This is an image of guinea pigs living outside in the garden.

It is possible to keep guinea pigs outside, either the whole year round or half a year. The problem in the second case is that the guinea pigs have to acclimatise when moving from inside to outside. Thus they should only move out when the temperature is mild, neither frosty nor too hot. The perfect time to move the guinea pigs outside is therefore around May.

A guinea pig should never live alone, especially not outside. If the guinea pigs overwinter outside, the group should at least contain four members. Although guinea pigs don’t like to huddle together, their presence is enough to keep warm with their output body heat.

Another important thing when moving guinea pigs outside is to familiarize them with grass and greenery prior to their moving. Otherwise they might get ill.

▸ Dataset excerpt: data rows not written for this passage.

Section Day.
Context {HX : Hex} {HL : HexLaws HX} {ED : Ed25519} {EL : Ed25519Laws ED} {SH : Sha256} {SL : Sha256Laws SH} {KE : Keccak256}.
Context {LJ : LedgerJson} {JL : JsonDoc Lease.LeaseReceipt}.
Context {CG : Cbor Genesis.GenesisRecord} {CD : Cbor DeviceCert.DeviceCertificate} {CH : Cbor Head.HeadRecord}.
Context {CE : Cbor Envelope.EpochEnvelope} {CS : Cbor Snapshot.SnapshotRecord}.
Context {JE : JsonDoc (list EnrolledIdentity)} {JN : JsonDoc (list PersistedSession)} {JC : JsonDoc (list PersistedChallenge)}.
Context {JP : JsonDoc (gmap str Peer.PeerDescriptor)} {JM : JsonDoc (gmap str PeerMembership)}.
Context {JS : JsonDoc (gmap str Z)} {JA : JsonDoc (list AdmissionRecord)} {JI : JsonDoc Invite.JoinInvite}.
Context {JR : JsonDoc (gmap str RelayerReceipt)} {JO : JsonDoc (gmap str Collected)}.
Variables (fields_json : Lease.signed_fields -> bytes) (voucher_json : str -> result str WriteVoucher).
Variables (operator_id : str) (signing_key : bytes) (security : OperatorSecurityConfig).
Abbreviation serve_ := (serve fields_json voucher_json operator_id signing_key security).

Lemma address_length body : str_len (hex_encode (compute_digest body)) = 64.
Proof.
  rewrite <- as_bytes_len, as_bytes_hex by apply sha256_bytes. unfold blen. rewrite hex_encode_length by apply sha256_bytes.
  unfold compute_digest. by rewrite sha256_length.
Qed.
(** A put without a voucher, where none is required. *)
Lemma put_runs c body s :
  sc_persist c "object" = Saved -> ledger_failed s = false -> vouchers_required s = false -> blen body <= max_object_size (sc_env c) ->
  let cid := hex_encode (compute_digest body) in
  exists s', put_object_with_voucher signing_key c cid body None s = (Ok tt, s') /\ objects s' !! cid = Some body.
Proof.
  intros Hp Hf Hv Hsize cid. unfold put_object_with_voucher. rewrite get_run. cbv zeta.
  erewrite tbind_run; [|unfold authorize_write; rewrite get_run, Hf, get_run, Hv; reflexivity].
  assert (exists net s', put_object_inner c cid body s = (Ok net, s')) as (net & s' & E).
  { unfold put_object_inner. cbv zeta. destruct (Z.gtb_spec (blen body) (max_object_size (sc_env c))); [lia|].
    unfold cid. rewrite address_length. cbn [negb Z.eqb Pos.eqb]. rewrite check_run, hex_decode_encode by apply sha256_bytes. cbn [negb Z.eqb Pos.eqb map_err].
    unfold blen at 1, compute_digest at 1. rewrite sha256_length. change (negb (Z.of_nat 32 =? 32)) with false. cbv iota.
    rewrite (bool_decide_true (compute_digest body = compute_digest body)) by done. cbn [negb]. rewrite get_run. case_bool_decide; [by eexists _, _|].
    unfold tbind, persist_object, persist_atomic. rewrite Hp. by eexists _, _. }
  pose proof (put_stores c cid body s) as Hs. unfold hoare in Hs. rewrite E in Hs.
  exists s'. split; [|apply Hs]. erewrite tbind_run; [|apply tcatch_ok; unfold map_terr; rewrite E; reflexivity].
  by destruct net.
Qed.

(** The four requests: a challenge for the key, its answer, a put and a get. *)
Section Requests.
Variables (sk vault_id body : bytes) (c1 c2 c3 c4 : HttpCall) (h1 h2 h3 : Headers) (s : Operator).
Definition token_of (c : HttpCall) : str := hex_encode (ac_token_bytes (hc_auth c)).
Definition day1 : result Refusal Answer * Operator :=
  serve_ c1 h1 (PostChallenge {| cr_vault_id_hex := vault_hex vault_id; cr_public_key_hex := pk_hex sk; cr_account_id := None; cr_device_id_hex := None |}) s.
Definition day2 : result Refusal Answer * Operator :=
  serve_ c2 h2 (PostSession (hex_encode (ac_id_bytes (hc_auth c1))) (pk_hex sk) (response sk (ac_nonce_bytes (hc_auth c1)))) day1.2.
Definition day3 : result Refusal Answer * Operator := serve_ c3 h3 (PutObject (hex_encode (compute_digest body)) body) day2.2.
Definition day4 : result Refusal Answer * Operator := serve_ c4 h3 (GetObject (hex_encode (compute_digest body))) day3.2.

Record good_day : Prop := {
  gd_sessions : forall l : list PersistedSession, exists b, doc_write l = Ok b;
  gd_challenges : forall l : list PersistedChallenge, exists b, doc_write l = Ok b;
  gd_vault : is_bytes vault_id /\ length vault_id = 32%nat;
  gd_disk : healthy_auth (hc_auth c1) /\ healthy_auth (hc_auth c2) /\ sc_persist (hc_store c3) "object" = Saved /\ sc_read (hc_store c4) "get" = true;
  gd_free : hc_busy c3 = false /\ hc_busy c4 = false;
  gd_plain : header_str h1 "X-CipherVault-Account-Id" = None /\ header_str h1 "X-CipherVault-Device-Id" = None;
  gd_bearer : extract_token h3 = Some (token_of c2) /\ extract_vault_id h3 = Some (vault_hex vault_id) /\ h3 "X-CipherVault-Voucher"%string = None;
  gd_answered : ac_now (hc_auth c2) "verify" <= ac_now (hc_auth c1) "issue" + 300;
  gd_live : ac_now (hc_auth c3) "validate" <= ac_now (hc_auth c2) "verify" + 3600 /\
            ac_now (hc_auth c4) "validate" <= ac_now (hc_auth c2) "verify" + 3600;
  gd_open : ledger_failed (store s) = false /\ vouchers_required (store s) = false /\ blen body <= max_object_size (sc_env (hc_store c3));
  gd_enrolled : enrolled_device sk vault_id (enrolled_identities (auth s));
}.

Lemma session_passes c a expires write :
  is_bytes vault_id -> length vault_id = 32%nat -> healthy_auth (hc_auth c2) -> extract_token h3 = Some (token_of c2) ->
  extract_vault_id h3 = Some (vault_hex vault_id) -> signed_in sk vault_id (token_of c2) expires a ->
  enrolled_device sk vault_id (enrolled_identities a) -> ac_now (hc_auth c) "validate" <= expires ->
  require_session security (hc_auth c) a h3 write = Ok (token_of c2).
Proof.
  intros Hb Hl (_ & _ & Htb & Htl) Ht Hv Hs He Hnow. destruct (token_long _ Htb Htl) as (H1 & H2). fold (token_of c2) in H1, H2.
  unfold require_session. rewrite Ht, Hv, (bool_decide_false (token_of c2 = anonymous)), andb_false_r by done.
  destruct (vault_hex_ok vault_id Hb Hl) as (-> & _). cbn [negb].
  erewrite (signed_in_may security sk vault_id Hl (hc_auth c) a (token_of c2) expires) by (done || by destruct write; [left|right]). done.
Qed.

(** C15: an enrolled device can work on a good day: its challenge is issued, its signature opens
    a session, and the object it stores in that session is the one it reads back.  On such
    a day the operator asks for no vouchers and its ledger has not failed, its writes and
    reads work and it is not busy, the request carries no account or device binding, the
    object is within the size limit, the challenge is answered within its 300 seconds, and
    the session is used within its 3600. *)
Theorem enrolled_device_can_work :
  good_day ->
  day1.1 = Ok (Challenge (hex_encode (ac_id_bytes (hc_auth c1))) (hex_encode (ac_nonce_bytes (hc_auth c1))) (ac_now (hc_auth c1) "issue" + 300)) /\
  day2.1 = Ok (Session (token_of c2) (hc_now c2 + 3600)) /\ day3.1 = Ok Done /\ day4.1 = Ok (Object body).
Proof.
  intros [Hjs Hjc (Hvb & Hvl) (Hc1 & Hc2 & Hc3 & Hc4) (Hb3 & Hb4) (Ha & Hd) (Ht & Hv & Hw) Hans (Hn3 & Hn4) (Hf & Hreq & Hsize) He].
  unfold day4, day3, day2, day1. cbn [serve]. unfold post_challenge. cbv zeta. cbn [cr_account_id cr_device_id_hex cr_vault_id_hex cr_public_key_hex].
  rewrite Ha, Hd.
  destruct (issue_runs Hjc security sk vault_id Hvb Hvl (hc_auth c1) (auth s) Hc1 He) as (a1 & E1 & Hch & Hi1).
  erewrite tbind_run; [|unfold refuse, map_terr, on_auth; rewrite E1; reflexivity]. cbn [fst snd tret]. split; [done|].
  destruct (verify_runs Hjs Hjc security sk vault_id Hvl (hc_auth c2) a1 _ (ac_nonce_bytes (hc_auth c1)) _ Hc2 (eq_ind_r (enrolled_device sk vault_id) He Hi1)
              (proj1 (proj2 Hc1)) Hch Hans) as (a2 & E2 & Hin & Hi2).
  unfold post_session.
  erewrite tbind_run; [|unfold refuse, map_terr, on_auth; cbn [auth tret snd]; rewrite E2; reflexivity]. cbn [or_refuse].
  unfold or_refuse. rewrite check_run. cbn [fst snd tret]. split; [done|].
  assert (enrolled_device sk vault_id (enrolled_identities a2)) as He2 by (by rewrite Hi2, Hi1).
  unfold put_object, session_guard. rewrite guard_run. cbn [auth].
  rewrite (session_passes c3 a2 _ true Hvb Hvl Hc2 Ht Hv Hin He2 Hn3), check_run. unfold extract_voucher. rewrite Hw.
  destruct (put_runs (hc_store c3) body (store s) Hc3 Hf Hreq Hsize) as (t & E3 & Ho).
  erewrite tbind_run; [|unfold bounded_io; rewrite Hb3; unfold map_terr, on_store; cbn [store tret snd]; rewrite E3; reflexivity].
  cbn [fst snd tret]. split; [done|]. unfold get_object, session_guard. rewrite guard_run. cbn [auth].
  rewrite (session_passes c4 a2 _ false Hvb Hvl Hc2 Ht Hv Hin He2 Hn4). unfold bounded_io. rewrite Hb4, get_run. cbn [store].
  assert (ObjectStore.get_object (hc_store c4) t (hex_encode (compute_digest body)) = Some body) as ->; [|done].
  unfold ObjectStore.get_object, read_object. rewrite Hc4, Ho, hex_decode_encode by apply sha256_bytes. by rewrite address_length.
Qed.
End Requests.
End Day.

A daily health check is recommended when keeping guinea pigs outside. Old or ill guinea pigs should never overwinter outside and instead should be kept well guarded against the cold. The same applies for pregnant guinea pigs.

If it is really hot outside, the guinea pigs need to be guarded as well. Solar exposure should be avoided by placing some bushes that provide shade. Good ventilation inside the enclosure and especially inside the houses has to be ensured.



Every guinea pig living outside needs at least one den, where it can hide and is secured. The den needs to be big enough for all guinea pigs to find a place, but should not be too big, because then it would lose too much heat in the winter. For keeping the guinea pigs warm it should be well lagged with heat-insulating materials like styrofoam. On the ground there should be a thick layer of hay or straw for the same purposes. The den should be cleaned at least twice a week to avoid bacteria and illnesses.

To protect the guinea pigs against birds of prey and other predators, the enclosure must be covered with a wire mesh preferably.